**Task to carry out:** Only those lines in the data below from the line containing "intros _. split_and!; [done..|]." through the line containing "split; [|constructor]. exists", both included, should be restated word for word.

**Materials provided:**
◇ ◇ ◇ ◇ ◇ ◇ ◇

Lemma target_of_outcome hasClient cluster mhc m s r s' :
  target_of env hasClient cluster mhc m s = (r, s') →
  r ≠ Panic ∧ hc_mhc s' = hc_mhc s ∧ ∃ cs, hc_calls s' = hc_calls s ++ cs ∧ Forall harmless cs ∧
    ∀ t, r = Ok t → hct_Machine t = m ∧ listed_target cluster mhc [m] cs t.
Proof.
  unfold target_of, hcall, mbind, M_bind.
  destruct (he_error env _ _) as [e|].
  { intros [= <- <-]. split; [done|]. split; [done|]. eexists. split; [reflexivity|].
    by rewrite Forall_singleton. }
  destruct hasClient.
  2:{ intros [= <- <-]. split; [done|]. split; [done|]. eexists. split; [reflexivity|].
    rewrite Forall_singleton. split; [done|]. intros t [= <-]. split; [done|]. split; try done; set_solver. }
  unfold attempt, getNodeFromMachine, gets, hcall, mbind, M_bind.
  destruct (st_NodeRef (m_Status m)) as [ref|] eqn:Enr; simpl.
  2:{ intros [= <- <-]. split; [done|]. split; [done|]. eexists. split; [reflexivity|].
    rewrite Forall_singleton. split; [done|]. intros t [= <-]. split; [done|]. split; try done; set_solver. }
  destruct (he_error env _ (HcGetNode _)) as [e|] eqn:Ee; simpl; [destruct (IsNotFound e) eqn:Enf; simpl|];
    intros [= <- <-]; (split; [done|]); (split; [done|]); rewrite <- app_assoc;
    (eexists; split; [reflexivity|]); simpl; (split; [by repeat constructor|]);
    intros t [= <-]; (split; [done|]); split; simpl; try done; try set_solver.
Qed.

Lemma targets_of_outcome hasClient cluster mhc machines s r s' :
  targets_of env hasClient cluster mhc machines s = (r, s') →
  r ≠ Panic ∧ hc_mhc s' = hc_mhc s ∧ ∃ cs, hc_calls s' = hc_calls s ++ cs ∧ Forall harmless cs ∧
    ∀ ts, r = Ok ts →
      hct_Machine <$> ts = filter (λ m, (shouldSkipRemediation m).1 = false) machines ∧
      Forall (listed_target cluster mhc machines cs) ts.
Proof.
  revert s r s'. induction machines as [|m machines IH]; intros s r s'; simpl.
  { intros [= <- <-]. split; [done|]. split; [done|]. exists []. rewrite app_nil_r.
    split; [done|]. split; [constructor|]. by intros ts [= <-]. }
  rewrite filter_cons. destruct (shouldSkipRemediation m).1 eqn:Hskip.
  { intros E. destruct (IH _ _ _ E) as (Hnp & Em & cs & Ec & Hh & Hok). split; [done|].
    split; [done|]. exists cs. split; [done|]. split; [done|]. intros ts Ets.
    destruct (Hok ts Ets) as [Hms Hall]. split; [by rewrite decide_False|]. eapply Forall_impl; [exact Hall|].
    intros t. apply listed_target_mono; set_solver. }
  unfold mbind, M_bind. destruct (target_of env _ _ _ m s) as [r1 s1] eqn:E1.
  destruct (target_of_outcome _ _ _ _ _ _ _ E1) as (Hnp1 & Em1 & cs1 & Ec1 & Hh1 & Hok1).
  destruct r1 as [t|e|]; [|intros [= <- <-]; naive_solver|done].
  destruct (targets_of env _ _ _ machines s1) as [r2 s2] eqn:E2.
  destruct (IH _ _ _ E2) as (Hnp2 & Em2 & cs2 & Ec2 & Hh2 & Hok2).
  assert (hc_mhc s2 = hc_mhc s ∧ hc_calls s2 = hc_calls s ++ (cs1 ++ cs2) ∧
    Forall harmless (cs1 ++ cs2)) as (Em & Ec & Hh).
  { split; [congruence|]. split; [by rewrite Ec2, Ec1, app_assoc|by apply Forall_app]. }
  destruct r2 as [ts|e|]; [|intros [= <- <-]; split; [done|]; split; [done|]; by exists (cs1 ++ cs2)|done].
  intros [= <- <-]. split; [done|]. split; [done|]. exists (cs1 ++ cs2). split; [done|].
  split; [done|]. intros ts' [= <-]. destruct (Hok2 ts eq_refl) as [Hms Hall].
  destruct (Hok1 t eq_refl) as [Ht Hlt]. rewrite decide_True by done.
  split; [by rewrite fmap_cons, Ht, Hms|]. constructor.
  - eapply listed_target_mono; [| |exact Hlt]; set_solver.
  - eapply Forall_impl; [exact Hall|]. intros t'. apply listed_target_mono; set_solver.
Qed.

Abbreviation list_call mhc := (HcListMachines (om_Namespace (mh_Meta mhc)) (mhs_Selector (mh_Spec mhc))
  (mhs_ClusterName (mh_Spec mhc))).

Lemma getTargetsFromMHC_outcome hasClient cluster mhc s r s' :
  getTargetsFromMHC env hasClient cluster mhc s = (r, s') →
  r ≠ Panic ∧ hc_mhc s' = hc_mhc s ∧ ∃ cs, hc_calls s' = hc_calls s ++ cs ∧ Forall harmless cs ∧
    ∀ ts, r = Ok ts → (∃ after, cs = list_call mhc :: after) ∧
      hct_Machine <$> ts = filter (λ m, (shouldSkipRemediation m).1 = false) (he_machines env (hc_calls s)) ∧
      Forall (listed_target cluster mhc (he_machines env (hc_calls s)) cs) ts.
Proof.
  unfold getTargetsFromMHC, getMachinesFromMHC, mwrap, gets, hcall, mbind, M_bind.
  destruct (he_selectorError env _) as [e|]; simpl.
  { intros [= <- <-]. split; [done|]. split; [done|]. exists []. by rewrite app_nil_r. }
  destruct (he_error env _ _) as [e|]; simpl.
  { intros [= <- <-]. split; [done|]. split; [done|]. eexists. split; [reflexivity|].
    by rewrite Forall_singleton. }
  intros E. apply targets_of_outcome in E as (Hnp & Em & cs & Ec & Hh & Hok). split; [done|].
  split; [done|]. simpl in Ec. rewrite <- app_assoc in Ec. eexists. split; [exact Ec|].
  split; [by constructor|]. intros ts Ets. destruct (Hok ts Ets) as [Hms Hall].
  split; [by exists cs|]. split; [done|]. eapply Forall_impl; [exact Hall|].
  intros t. apply listed_target_mono; set_solver.
Qed.

(** *** Health checks *)

Abbreviation hc_same := (same_except [MachineHealthCheckSucceededCondition]
  [MachineHealthCheckSucceededV1Beta2Condition]).

Definition is_event (c : HcCall) : Prop := match c with HcEvent _ _ _ => True | _ => False end.

Definition checkable (t : healthCheckTarget) : Prop :=
  wf_machine (hct_Machine t) ∧
  (hct_nodeMissing t = true → is_Some (st_NodeRef (m_Status (hct_Machine t)))).

(** [t'] is one of the targets after a check that found it unhealthy. *)
Definition found_unhealthy (timeout : Z) (ts : list healthCheckTarget) (t' : healthCheckTarget) : Prop :=
  ∃ t k, t ∈ ts ∧ unhealthy_at t timeout (he_clock env k) ∧
    t' = hct_set_Machine (hct_Machine t') t ∧ marked (hct_Machine t) (hct_Machine t').

Definition found_healthy (ts : list healthCheckTarget) (t' : healthCheckTarget) : Prop :=
  ∃ t, t ∈ ts ∧ hc_same (hct_Machine t) (hct_Machine t').

(** Whether a target counts as healthy at a time: it is not unhealthy, not in deletion, has a
    Node, and none of the conditions of the Node is in a bad state. *)
Record verdict (timeout now : Z) (t : healthCheckTarget) (v : bool) : Prop := {
  vd_healthy : v = true → ¬ unhealthy_at t timeout now ∧ is_Some (hct_Node t) ∧
    IsZero (om_DeletionTimestamp (m_Meta (hct_Machine t))) = true ∧
    (evaluated t → Forall (sane now) (deadlines t timeout) → deadlines t timeout = []);
  vd_other : v = false → unhealthy_at t timeout now ∨ hct_Node t = None ∨
    IsZero (om_DeletionTimestamp (m_Meta (hct_Machine t))) = false ∨ (evaluated t ∧ deadlines t timeout ≠ []);
}.

Definition judged (timeout : Z) (t : healthCheckTarget) (v : bool) : Prop :=
  ∃ k, verdict timeout (he_clock env k) t v.

(** How many of the targets do not count as healthy. *)
Definition not_healthy (vs : list bool) : Z := Z.of_nat (length (filter (λ v, v = false) vs)).

(** What a loop over [ts] adds to the results so far. *)
Definition added (timeout : Z) (ts : list healthCheckTarget) (ck ck' : Checked) : Prop :=
  ∃ h u vs, ck_healthy ck' = ck_healthy ck ++ h ∧ ck_unhealthy ck' = ck_unhealthy ck ++ u ∧
    Forall2 (judged timeout) ts vs ∧ Z.of_nat (length h) = Z.of_nat (length ts) - not_healthy vs ∧
    (length h + length u ≤ length ts)%nat ∧
    Forall (found_healthy ts) h ∧ Forall (found_unhealthy timeout ts) u.

Lemma healthy_same a b c m :
  wf_machine m →
  hc_same m (v1beta2_Set b c (MarkTrue a m MachineHealthCheckSucceededCondition)
    (meta_condition MachineHealthCheckSucceededV1Beta2Condition ConditionTrue
       "HealthCheckSucceeded" "")).
Proof.
  intros Hwf.
  assert (hc_same m (MarkTrue a m MachineHealthCheckSucceededCondition)) as Hs
    by (apply Set_same; [done|set_solver]).
  eapply same_except_trans; [exact Hs|]. apply v1beta2_Set_same; [by apply Hs|set_solver].
Qed.

(** A check that announces no next one found no deadline. *)
Lemma answer_no_deadline t timeout now t' d :
  check_answer t timeout now t' false d → evaluated t → Forall (sane now) (deadlines t timeout) →
  d ≤ 0 → deadlines t timeout = [].
Proof.
  intros Hca Hev Hsane Hd. destruct (deadlines t timeout) as [|x l] eqn:Edl; [done|]. exfalso.
  rewrite <- Edl in Hsane. destruct (proj1 (recheck_iff _ _ _ _ _ (x.1 + x.2 + 1) Hca Hsane)); [|lia].
  right. split; [done|]. rewrite Edl. left. unfold passed. lia.
Qed.

Lemma answer_deadline t timeout now t' d :
  check_answer t timeout now t' false d → 0 < d → evaluated t ∧ deadlines t timeout ≠ [].
Proof.
  intros [_ _ _ Hnext Hidle] Hd. destruct (decide (evaluated t)) as [Hev|Hev]; [|rewrite Hidle in Hd by done; lia].
  split; [done|]. intros Edl. rewrite Edl in Hnext. rewrite Hnext in Hd; [simpl in Hd; lia|done..|constructor].
Qed.

(** A check that adds nothing to the healthy targets. *)
Lemma added_other timeout t k ck ck' u :
  ck_healthy ck' = ck_healthy ck → ck_unhealthy ck' = ck_unhealthy ck ++ u → (length u ≤ 1)%nat →
  verdict timeout (he_clock env k) t false → Forall (found_unhealthy timeout [t]) u → added timeout [t] ck ck'.
Proof.
  intros Eh Eu Hl Hv Hu. exists [], u, [false]. rewrite app_nil_r.
  split_and!; [done|done| |done|done|constructor|done]. constructor; [by exists k|constructor].
Qed.

Lemma added_none timeout t k ck ck' :
  ck_healthy ck' = ck_healthy ck → ck_unhealthy ck' = ck_unhealthy ck →
  verdict timeout (he_clock env k) t false → added timeout [t] ck ck'.
Proof.
  intros Eh Eu Hv. apply (added_other _ _ k) with []; [done|by rewrite app_nil_r|simpl; lia|done|constructor].
Qed.

Lemma health_check_outcome timeout ck t s r s' :
  checkable t → health_check env timeout ck t s = (r, s') →
  hc_mhc s' = hc_mhc s ∧ ∃ cs ck', hc_calls s' = hc_calls s ++ cs ∧ Forall is_event cs ∧
    r = Ok ck' ∧ added timeout [t] ck ck'.
Proof.
  intros [Hwf Hmissing]. unfold health_check, readings, tick, lift, mbind, M_bind. simpl.
  match goal with |- context [needsRemediation ?x t timeout] => set (rd := x) end.
  destruct (needsRemediation_outcome rd t timeout Hwf Hmissing) as (t' & b & d & -> & Hca).
  change (rd_now rd) with (he_clock env (hc_ticks s)) in Hca. destruct b.
  - destruct (ca_marked _ _ _ _ _ _ Hca eq_refl) as (_ & Et & Hm).
    pose proof (proj1 (ca_iff _ _ _ _ _ _ Hca) eq_refl) as Hun.
    intros [= <- <-]. split; [done|]. exists []. eexists. rewrite app_nil_r.
    split; [done|]. split; [constructor|]. split; [reflexivity|].
    apply (added_other _ _ (hc_ticks s)) with [t']; [done|done|done|split; [done|by left]|].
    rewrite Forall_singleton. exists t, (hc_ticks s). split; [set_solver|done].
  - rewrite (ca_same _ _ _ _ _ _ Hca eq_refl).
    assert (¬ unhealthy_at t timeout (he_clock env (hc_ticks s))) as Hun
      by (intros Hu; by apply (ca_iff _ _ _ _ _ _ Hca) in Hu).
    destruct (Z.ltb_spec 0 d) as [Hd|Hd].
    { intros [= <- <-]. split; [done|]. eexists _, _. split; [reflexivity|].
      rewrite Forall_singleton. split; [done|]. split; [reflexivity|].
      apply (added_none _ _ (hc_ticks s)); [done..|].
      split; [done|]. intros _. right; right; right. by eapply answer_deadline. }
    destruct (IsZero _) eqn:Ez; [destruct (bool_decide_reflect (is_Some (hct_Node t))) as [Hn|Hn]|]; simpl.
    + intros [= <- <-]. split; [done|]. exists []. eexists. rewrite app_nil_r. split; [done|].
      split; [constructor|]. split; [reflexivity|]. eexists [_], [], [true]. rewrite app_nil_r.
      split; [reflexivity|]. split; [done|]. split.
      { constructor; [|constructor]. exists (hc_ticks s). split; [|done]. intros _. split_and!; [done..|].
        intros Hev Hsane. by eapply answer_no_deadline. }
      split; [done|]. split; [done|]. rewrite Forall_singleton.
      split; [|constructor]. exists t. split; [set_solver|by apply healthy_same].
    + intros [= <- <-]. split; [done|]. exists [], ck. rewrite app_nil_r. split_and!; [done|constructor|done|].
      apply (added_none _ _ (hc_ticks s)); [done..|].
      split; [done|]. intros _. right; left. by apply eq_None_not_Some.
    + intros [= <- <-]. split; [done|]. exists [], ck. rewrite app_nil_r. split_and!; [done|constructor|done|].
      apply (added_none _ _ (hc_ticks s)); [done..|].
      split; [done|]. intros _. by right; right; left.
Qed.

Lemma not_healthy_app vs vs' : not_healthy (vs ++ vs') = not_healthy vs + not_healthy vs'.
Proof. unfold not_healthy. rewrite filter_app, length_app. lia. Qed.

Lemma added_trans timeout t ts ck ck1 ck2 :
  added timeout [t] ck ck1 → added timeout ts ck1 ck2 → added timeout (t :: ts) ck ck2.
Proof.
  intros (h1 & u1 & vs1 & Eh1 & Eu1 & Hv1 & Hc1 & Hl1 & Hh1 & Hu1) (h2 & u2 & vs2 & Eh2 & Eu2 & Hv2 & Hc2 & Hl2 & Hh2 & Hu2).
  exists (h1 ++ h2), (u1 ++ u2), (vs1 ++ vs2). rewrite Eh2, Eh1, Eu2, Eu1, !app_assoc, !length_app, not_healthy_app.
  split; [done|]. split; [done|]. split; [exact (Forall2_app Hv1 Hv2)|]. simpl in *. split; [lia|]. split; [lia|].
  rewrite !Forall_app. unfold found_healthy, found_unhealthy in *.
  split; (split; (eapply Forall_impl; [eassumption|]); naive_solver set_solver).
Qed.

◇ ◇ ◇ ◇ ◇ ◇ ◇

**Final answer:**
      { constructor; [|constructor]. exists (hc_ticks s). split; [|done]. intros _. split_and!; [done..|].
        intros Hev Hsane. by eapply answer_no_deadline. }
      split; [done|]. split; [done|]. rewrite Forall_singleton.
      split; [|constructor]. exists t. split; [set_solver|by apply healthy_same].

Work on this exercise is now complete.